Say that the rate of A were 1job/18hours, where you can call x widgets equal to just "one job". Based on the fact that rates are additive, that would get you to:

Solve for B: A+B=1/9hours

1/18 + B = 1/9

B = 1/9 − 1/18

B = 1/18

Solve for C: A + C = 1/12hours

1/18 + C = 1/12

C = 1/12 − 1/18

C=1/36

So B works twice as fast as C, meaning that B would do 2/3 of the work.
You can try it again with a different number to see if you get a different relationship, and you do if you try something like A = 1/36 (taking care to use numbers divisible by 12 and 9, the numbers in the problem).

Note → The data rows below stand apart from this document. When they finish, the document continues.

(** X6. [find_wheel_minor] only ever inserts into [extra_elements]: every
    element that was in the set at the call is in the set at the return,
    and a return before the search leaves the set as it was. *)
Theorem extra_elements_only_grow `{WheelHelpers} (st0 : wheel_state)
    (extra0 : matroid_element_set) (r : wheel_result) :
  find_wheel_minor st0 extra0 = Returned r ->
  extra0 ⊆ wr_extra r
  /\ (grow_block st0 extra0 = Returned (Early r) -> wr_extra r = extra0).
Proof.
  intros Hrun. split; [|intros Hearly; apply (grow_block_extends _ _ _ Hearly)].
  unfold find_wheel_minor in Hrun.
  destruct (grow_block st0 extra0) as [[r'|st extra bw bh]| |] eqn:Hgrow;
    try discriminate; cbn [wheel_bind] in Hrun;
    pose proof (grow_block_extends _ _ _ Hgrow) as Hsub; cbn beta iota in Hsub.
  - injection Hrun as <-. rewrite Hsub. reflexivity.
  - destruct (search_path st bw bh) as [[|] res]; cbn [negb] in Hrun.
    + unfold extract_w3 in Hrun.
      destruct (trace_path st extra bw bh res) as [[w ix]| |] eqn:Htrace;
        try discriminate.
      cbn [wheel_bind] in Hrun. apply check_w3_passed in Hrun as [Hret _].
      injection Hret as <-. cbn [wr_extra].
      unfold trace_path, asserting in Htrace.
      repeat (case_match; try discriminate).
      destruct (walk _ _ _ _ _) as [w'| |] eqn:Hwalk; try discriminate.
      cbn [wheel_bind] in Htrace.
      case_match; try discriminate. injection Htrace as <- _.
      apply walk_extends in Hwalk. cbn [ws_extra] in Hwalk. set_solver.
    + injection Hrun as <-. unfold separate. repeat case_match. exact Hsub.
Qed.

Lemma extra_elements_only_grow_witness :
  exists r : wheel_result,
    find_wheel_minor (H := demo_helpers) demo_wheel {[7%Z]} = Returned r
    /\ 7%Z ∈ wr_extra r.
Proof.
  assert (Hrun : exists r, find_wheel_minor (H := demo_helpers) demo_wheel {[7%Z]}
                           = Returned r)
    by (eexists; vm_compute; reflexivity).
  destruct Hrun as (r & Hrun). exists r. split; [exact Hrun|].
  destruct (extra_elements_only_grow (H := demo_helpers) demo_wheel {[7%Z]} r Hrun)
    as [Hsub _].
  apply Hsub. apply elem_of_singleton. reflexivity.
Defined.

(** *** What the separation returned says *)

(** X7. The caller can tell the outcomes apart by the separation returned:
    it is the empty one exactly when the block was grown and the search
    found a path; a return before the search has a split whose first
    component is 1; and no separation returned has more than one
    witness. *)
Theorem empty_separation_tells_wheel `{WheelHelpers} (st0 : wheel_state)
    (extra0 : matroid_element_set) (r : wheel_result) :
  find_wheel_minor st0 extra0 = Returned r ->
  (wr_separation r = separation_none <->
   exists st extra bw bh res,
     grow_block st0 extra0 = Returned (Grown st extra bw bh)
     /\ search_path st bw bh = (true, res))
  /\ (grow_block st0 extra0 = Returned (Early r) ->
      (sep_split (wr_separation r)).1 = 1%Z)
  /\ length (sep_witnesses (wr_separation r)) <= 1.
Proof.
  intros Hrun. split; [split|split].
  - apply empty_separation_after_path. exact Hrun.
  - intros (st & extra & bw & bh & res & Hgrow & Hbfs).
    rewrite (find_wheel_minor_path _ _ _ _ _ _ _ Hgrow Hbfs) in Hrun.
    unfold extract_w3 in Hrun.
    destruct (trace_path st extra bw bh res) as [[w ix]| |]; try discriminate.
    cbn [wheel_bind] in Hrun. apply check_w3_passed in Hrun as [Hret _].
    injection Hret as <-. reflexivity.
  - unfold grow_block, asserting. intros Hgrow.
    repeat (case_match; try discriminate).
    all: injection Hgrow as <-; reflexivity.
  - unfold find_wheel_minor in Hrun.
    destruct (grow_block st0 extra0) as [[r'|st extra bw bh]| |] eqn:Hgrow;
      try discriminate; cbn [wheel_bind] in Hrun.
    + injection Hrun as <-. unfold grow_block, asserting in Hgrow.
      repeat (case_match; try discriminate).
      all: injection Hgrow as <-; simpl; lia.
    + destruct (search_path st bw bh) as [[|] res]; cbn [negb] in Hrun.
      * unfold extract_w3 in Hrun.
        destruct (trace_path st extra bw bh res) as [[w ix]| |]; try discriminate.
        cbn [wheel_bind] in Hrun. apply check_w3_passed in Hrun as [Hret _].
        injection Hret as <-. simpl. lia.
      * injection Hrun as <-. unfold separate. repeat case_match. simpl. lia.
Qed.
(** A run that counted a record ends normally, with the data of the loop. *)
Lemma clean_counted
  (fuel : nat) (input_file output_file : string) (report_file : option string)
  (content : string) (w : world) (q : Q) :
  process_lines fuel get_allowed_tokens (readlines content) 1 initial_world = (w, Done tt) ->
  success_rate (valid_count w) (invalid_count w) = Done q ->
  status (clean_smiles_file fuel input_file output_file report_file content) = Done tt
  /\ same_data w (final (clean_smiles_file fuel input_file output_file report_file content)).
Proof.
  intros Hloop Hq. unfold clean_smiles_file. rewrite Hloop.
  pose proof (print_summary_data w) as Hdata.
  pose proof (print_summary_ok w q Hq) as Hst.
  destruct (print_summary w) as [w1 st1]. cbn [fst snd] in Hdata, Hst. subst st1.
  destruct (truthy report_file); [|now split].
  assert (success_rate (valid_count w1) (invalid_count w1) = Done q) as Hq1.
  { destruct Hdata as (_ & -> & -> & _). exact Hq. }
  pose proof (write_report_ok input_file output_file w1 q Hq1) as Hrep.
  destruct (write_report input_file output_file w1) as [f st]. cbn [snd] in Hrep.
  subst st. now split.
Qed.

End Run.

Section RunTwice.
Import ReadFacts.
Context `{chem : Chem} `{rt : Runtime}.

Here you can solve that the same way as the above to find that B=1/12 and C=1/18, a case in which B does not work twice as fast and therefore does not do the same proportion of work. Because even with both pieces of information together you cannot solve for a proportion, the correct answer must be E.

Hello Bunuel,

I used the below method for solving the equation:

If we take x =36 then we get for statements 1 and 2 we get two equations:

1) A+B=4 ----widgets produced per hour
2) A+C=3----widgets produced per hour

Combining these two equations we get multiple values of B and C.

For example for A=1, B= 3 and C=2----thus ratio would become 3/5---60%
but for A=2,B=2 and C=1-----thus ratio would become 2/3---66%


Can you please confirm whether taking an arbitrary value is the best way to go about such questions?

Thanks
Akash

Yes, this could be another way to solve this question.

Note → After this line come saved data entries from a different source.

(** * Glow image-classifier driver and queue-backed device manager

    A shallow embedding of the parts of
    [tools/loader/ImageClassifier.cpp] and of the
    [QueueBackedDeviceManager] member functions that the specification
    talks about, with the properties that hold of them.

    Conventions.
    - [size_t] and [unsigned] values are naturals of type [N]; where the
      source computes with them and the result can leave the 64-bit range,
      the wrap-around is written out with [wrap64].
    - [float] is the IEEE-754 datum [spec_float] of the Standard Library,
      compared with [SFltb] (the C++ [operator<]) and [SFeqb]
      ([operator==]); a comparison with a NaN is false.
    - A read through [operator[]] outside a vector, [top()] of an empty
      queue and an integer division by zero have no defined behaviour in
      C++: the embedding returns [None] there. *)

From Stdlib Require Import String Ascii Bool List ZArith NArith Lia.
From Stdlib Require Import Sorted Permutation.
From Stdlib Require Import Floats.SpecFloat.
Import ListNotations.

Set Implicit Arguments.

(* ===================================================================== *)
(** * Machine integers *)
(* ===================================================================== *)

Module SizeT.

Definition modulus : N := 2 ^ 64.

(** Reduction of a mathematical result to a [size_t]. *)
Definition wrap64 (x : N) : N := x mod modulus.

(** [a - b] on [size_t]: the mathematical difference modulo [2^64]. *)
Definition sub64 (a b : N) : N :=
  wrap64 (a + (modulus - wrap64 b)).

Definition add64 (a b : N) : N := wrap64 (a + b).

Definition mul64 (a b : N) : N := wrap64 (a * b).

Definition in_range (x : N) : Prop := (x < modulus)%N.

End SizeT.

(* ===================================================================== *)
(** * Order on floats *)
(* ===================================================================== *)

Module FloatOrder.

Definition float := spec_float.

Definition is_nan (f : float) : bool :=
  match f with S754_nan => true | _ => false end.

Definition nan_free (H : list float) : Prop :=
  Forall (fun f => is_nan f = false) H.

Fixpoint nan_freeb (H : list float) : bool :=
  match H with
  | [] => true
  | f :: H' => negb (is_nan f) && nan_freeb H'
  end.

(** [operator<] on [float]. *)
Definition flt (a b : float) : bool := SFltb a b.

(** [operator==] on [float]. *)
Definition feq (a b : float) : bool := SFeqb a b.

Ltac float_cases :=
  repeat match goal with
  | f : float |- _ => destruct f
  | f : spec_float |- _ => destruct f
  | s : bool |- _ => destruct s
  end.

Ltac compare_cases :=
  repeat match goal with
  | |- context [Z.compare ?a ?b] => destruct (Z.compare_spec a b)
  | H : context [Z.compare ?a ?b] |- _ => destruct (Z.compare_spec a b)
  | |- context [Pos.compare_cont Eq ?a ?b] =>
      change (Pos.compare_cont Eq a b) with (Pos.compare a b);
      destruct (Pos.compare_spec a b)
  | H : context [Pos.compare_cont Eq ?a ?b] |- _ =>
      change (Pos.compare_cont Eq a b) with (Pos.compare a b) in H;
      destruct (Pos.compare_spec a b)
  end.

Ltac float_order :=
  unfold flt, feq, SFltb, SFeqb, SFcompare, is_nan in *;
  float_cases; simpl in *; try congruence; try discriminate;
  compare_cases; simpl in *; subst;
  try congruence; try discriminate; try lia.

Lemma flt_irrefl (a : float) : flt a a = false.
Proof. float_order. Qed.

Lemma flt_asym (a b : float) : flt a b = true -> flt b a = false.
Proof. float_order. Qed.

Lemma flt_trans (a b c : float) :
  flt a b = true -> flt b c = true -> flt a c = true.
Proof. float_order. Qed.

(** Incomparability is transitive through a float that is not a NaN. *)
Lemma flt_cotrans (a b c : float) :
  is_nan b = false -> flt a c = true -> flt a b = true \/ flt b c = true.
Proof.
  intros Hb Hac.
  destruct (flt a b) eqn:Hab; [now left|right].
  destruct (flt b c) eqn:Hbc; [reflexivity|exfalso].
  revert Hb Hac Hab Hbc. float_order.
Qed.

Lemma feq_flt (a b : float) :
  is_nan a = false -> is_nan b = false ->
  feq a b = negb (flt a b) && negb (flt b a).
Proof. float_order. Qed.

Lemma feq_not_flt (a b : float) :
  feq a b = true -> flt a b = false /\ flt b a = false.
Proof. intros Heq. split; revert Heq; float_order. Qed.

Lemma nan_freeb_spec (H : list float) : nan_freeb H = true <-> nan_free H.
Proof.
  unfold nan_free. induction H as [|f H IH]; simpl.
  - split; [constructor|reflexivity].
  - rewrite andb_true_iff, negb_true_iff, IH. split.
    + intros [? ?]. now constructor.
    + intros HF. inversion HF; subst. now split.
Qed.

End FloatOrder.

(* ===================================================================== *)
(** * The top-K reducer: [getTopKPairs] *)
(* ===================================================================== *)

Module TopK.
Import FloatOrder.

(** [using FloatIndexPair = std::pair<float, size_t>]. *)
Definition FloatIndexPair : Type := (float * N)%type.

(** [operator<] of [std::pair]: lexicographic, the second components
    deciding when neither first component is less than the other. *)
Definition pair_lt (x y : FloatIndexPair) : bool :=
  flt (fst x) (fst y) || (negb (flt (fst y) (fst x)) && (snd x <? snd y)%N).

(** [std::greater<FloatIndexPair>], the comparator of [topKQueue]. *)
Definition pair_greater (x y : FloatIndexPair) : bool := pair_lt y x.

(** [std::priority_queue<FloatIndexPair, std::vector<FloatIndexPair>,
    std::greater<FloatIndexPair>>]: with [std::greater] the queue's [top()]
    is the least held pair.  The queue is kept as the list of held pairs
    with the one [top()] returns at the head: [push] puts the new pair
    after the held pairs that the comparator ranks above it.  This is
    what the heap of the source returns as long as the comparator is a
    strict weak ordering of the pairs pushed, that is, as long as no
    score is a NaN; [getTopKPairs] uses the queue on such scores only. *)
Definition pqueue : Type := list FloatIndexPair.

Fixpoint pq_push (p : FloatIndexPair) (q : pqueue) : pqueue :=
  match q with
  | [] => [p]
  | x :: q' => if pair_greater x p then p :: q else x :: pq_push p q'
  end.

(** [top()]; undefined on an empty queue. *)
Definition pq_top (q : pqueue) : option FloatIndexPair := hd_error q.

Definition pq_pop (q : pqueue) : pqueue := tl q.

Definition pq_size (q : pqueue) : N := N.of_nat (length q).

(** One iteration of the scanning loop, at index [i] with value
    [currProbability]. *)
Definition visit (topKCount : N) (q : pqueue) (currProbability : float) (i : N)
  : option pqueue :=
  if (pq_size q <? topKCount)%N then
    Some (pq_push (currProbability, i) q)
  else
    match pq_top q with
    | None => None
    | Some t =>
        if flt (fst t) currProbability
        then Some (pq_push (currProbability, i) (pq_pop q))
        else Some q
    end.

(** [for (size_t i = 0, e = H.size(); i < e; i++)] over the elements that
    remain from index [i] on. *)
Fixpoint scan (topKCount : N) (H : list float) (i : N) (q : pqueue)
  : option pqueue :=
  match H with
  | [] => Some q
  | currProbability :: rest =>
      match visit topKCount q currProbability i with
      | None => None
      | Some q' => scan topKCount rest (N.succ i) q'
      end
  end.

(** [res[k] = v] on a vector. *)
Fixpoint assign (res : list FloatIndexPair) (k : nat) (v : FloatIndexPair)
  : list FloatIndexPair :=
  match res, k with
  | [], _ => []
  | _ :: r, O => v :: r
  | x :: r, S k' => x :: assign r k' v
  end.

(** The draining loop: [n] iterations are left, the next one is
    iteration [i]. *)
Fixpoint drain (topKCount : N) (n : nat) (i : N) (res : list FloatIndexPair)
  (q : pqueue) : option (list FloatIndexPair) :=
  match n with
  | O => Some res
  | S n' =>
      match pq_top q with
      | None => None
      | Some t =>
          drain topKCount n' (N.succ i)
            (assign res (N.to_nat (topKCount - i - 1)) t) (pq_pop q)
      end
  end.

Definition default_pair : FloatIndexPair := (S754_zero false, 0%N).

I feel the answer hint is in question stem itself. It gives you how much work is done by B & C and not the time taken by both.

So this means X = (BC/(B+C))* t ----> Saytime taken is t

from 1. X = (AB/(A+B))*9
from 2. X = (AC/(A+C))*12

Unless we know t we can not find work done by B and its percentage.

Experts please comment if this approach is correct....

\(?\,\,\,:\,\,\,{\text{in}}\,\,B \cup C\,\,\left( {{\text{any}}} \right)\,\,{\text{widget}}\,\,{\text{production}}\,,\,\,{\text{% }}\,\,{\text{done}}\,\,{\text{by}}\,\,{\text{B}}\)

Let´s present a BIFURCATION for (1+2), that is, two EXPLICIT VIABLE scenarios, each one giving a different answer to our FOCUS!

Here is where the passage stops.